The current crop of vaccines were developed for the earlier variants and are much less effective against Omicron, so in a way, we’re right back at the start of the pandemic when we didn’t have any vaccines at all. Until a vaccine specifically designed to target Omicron and its siblings comes along, even being fully vaccinated is no guarantee of protection.

Yes, Omicron et al., may be milder than Delta, but it’s not mild. Calling it ‘mild’ instead of ‘milder’ was a neat bit of spin to justify opening up completely. Only now are we seeing how deadly this ‘mild’ virus actually is.

So why are our governments getting away with this? The answer is rather brutal: right from the start, they told people that “…only the elderly, the disabled or those with ‘co-morbidities’ will die so…don’t panic”.

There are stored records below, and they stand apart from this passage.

Lemma IdleInv_fire t s : IdleInv s → IdleInv (fire t s).
Proof.
  intros Hinv. unfold fire. destruct (lookup_timer t (timers s)); [|done].
  apply IdleInv_invoke. eapply IdleInv_frame; try done. apply Hinv.
Qed.

Lemma IdleInv_new l o s : new_Limiter l o = inr s → IdleInv s.
Proof.
  unfold new_Limiter. destruct (assertValidLimit l); [done|].
  destruct (assertValidMaxQueue _); [done|].
  destruct (assertValidTimeoutMs _); [done|]. intros [= <-].
  split; [|split]; simpl; [|by intros e ent w He; rewrite lookup_nil in He|done].
  split; simpl.
  - intros w Hw. by apply elem_of_nil in Hw.
  - intros w r Hw. by rewrite lookup_nil in Hw.
  - intros w r Hw. by rewrite lookup_nil in Hw.
  - intros w r w' Hw. by rewrite lookup_nil in Hw.
Qed.

Lemma entry_cleanups_no_delete signal qt e t w :
  DeleteWaiter w ∉ entry_cleanups signal qt e t.
Proof.
  unfold entry_cleanups. destruct signal, qt; simpl; intros H;
    repeat (apply elem_of_cons in H as [H|H]; [discriminate|]);
    by apply elem_of_nil in H.
Qed.

Lemma IdleInv_run o s : GateInv s → IdleInv s → IdleInv (fst (run o s)).
Proof.
  intros Hg Hinv. pose proof Hinv as (Hreg & Hnd & Hdr).
  destruct (run_cases o s) as [[err ->]|[[Hlt ->]|[Hlt H]]]; [done| |].
  - split; [done|]. split; [done|]. unfold idle. simpl. intros [Ha _].
    pose proof (gi_count _ _ _ _ _ Hg). lia.
  - destruct H as (s' & sg & qt & -> & Ha & Hq & Hl & He & Hc & Hw & Hi & _).
    unfold IdleInv, idle. simpl. rewrite Hw, Hi, Hq, He. split_and!; [done| |].
    + intros e ent w Hx. apply lookup_snoc_Some in Hx as [[_ Hx]|[_ <-]].
      * by apply (Hnd e ent w).
      * apply entry_cleanups_no_delete.
    + intros [_ Hq']. by destruct (queue s).
Qed.

Lemma IdleInv_complete c o s : GateInv s → IdleInv s → IdleInv (complete c o s).
Proof.
  intros Hg Hinv. pose proof Hinv as (Hreg & Hnd & Hdr). unfold complete.
  destruct (calls s !! c) as [[e| |o']|] eqn:Hc; try done.
  match goal with |- IdleInv (set_calls ?cs ?st) =>
    assert (IdleInv st) as Hst;
      [|eapply IdleInv_frame; try done; apply Hst]
  end.
  destruct (queue s) as [|h q] eqn:Hq.
  - rewrite (release_nil _ Hq). by apply IdleInv_emit.
  - destruct (gi_queued _ _ _ _ _ Hg h) as (ent & He & Hr & Hse).
    { rewrite Hq. by left. }
    destruct (release_live s h q ent Hq He Hr Hse)
      as (Ha & Hq' & _ & Hes & _ & Hw & _ & _ & Hi).
    assert (idleWaiters (release s) = idleWaiters s) as Hi'.
    { rewrite Hi. apply filter_all. intros w _. by apply (Hnd h ent w). }
    unfold IdleInv, idle. rewrite Hw, Hi', Ha, Hq', Hes. split_and!; [done| |].
    + eapply no_delete_insert; [done..|]. intros x Hx. by apply elem_of_nil in Hx.
    + intros [Ha0 _]. exfalso.
      destruct (gi_limit _ _ _ _ _ Hg) as (x & Hl & Hpos).
      pose proof (gi_busy _ _ _ _ _ Hg) as Hb. rewrite Hq, Hl, Ha0 in Hb.
      specialize (Hb ltac:(done)). simpl in Hb.
      apply Qlt_bool_false in Hb. unfold inject_Z in Hb. lra.
Qed.

Lemma cleanups_push_last s ws r f :
  waiters s = ws ++ [r] →
  cleanups_push (length ws) f s
  = set_waiters (ws ++ [mkWaiter (w_done r) (cleanups r ++ [f]) (w_promise r)]) s.
Proof.
  intros Hw. unfold cleanups_push. rewrite Hw.
  rewrite list_lookup_middle by done. f_equal.
  rewrite <- (Nat.add_0_r (length ws)). by rewrite insert_app_r.
Qed.

Lemma idle_test_and s :
  (active s =? 0)%Z && (length (queue s) =? 0) = true ↔ idle s.
Proof.
  rewrite <- idle_test. destruct (active s =? 0)%Z, (length (queue s) =? 0); simpl;
    split; congruence.
Qed.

The nett effect of this messaging has been to make the age groups most likely to spread the virus resent those most likely to die from it.

Why should young, healthy people have to suffer lockdowns and restrictions to save a bunch of people who are probably ‘going to die anyway’?

I believe that question, and the resentment that goes with it, is why conspiracy theories have gained such traction. People don’t want to admit how they feel so they latch onto mad stories about legitimate targets – i.e. governments and large corporations.

To be honest, my trust in governments and large corporations is pretty damn low, but the bottom line is that the people in these age groups want to live with Covid…because they don’t think it will affect them. They believe they are immortal so they don’t consider the possibility that they might have a ‘co-morbidity’ without knowing it. They don’t think about long Covid, and what it could do to the rest of their lives. They just resent having those lives interrupted for the sake of a bunch of people they don’t care about anyway.

Which brings me to a rather painful question: if a majority of people in a democracy want to let people die, is a government justified in giving them what they want?

I believe the answer is no. Once elected, the representatives of any democratic government are bound to protect everyone in that democracy, even those who voted against them or those who may have become a ‘liability’.

Protecting all members of society is the cornerstone of the social contract our parents accepted on our behalf when we were born: we give a select group of people a certain amount of power over us in exchange for the protection of the group. Why else obey laws or pay taxes?

Once that core promise of society is broken, trust dies and society falls apart.

We don’t talk about trust much, but everything in society depends on it. Trust allows us to use bits of paper as ‘money’. Trust allows us to walk around without being in fear of our lives. At its most basic, trust allows us to trust others.

Trust in government and ‘the capitalist system’ has been falling for decades now. I truly fear for the future of Western democracies.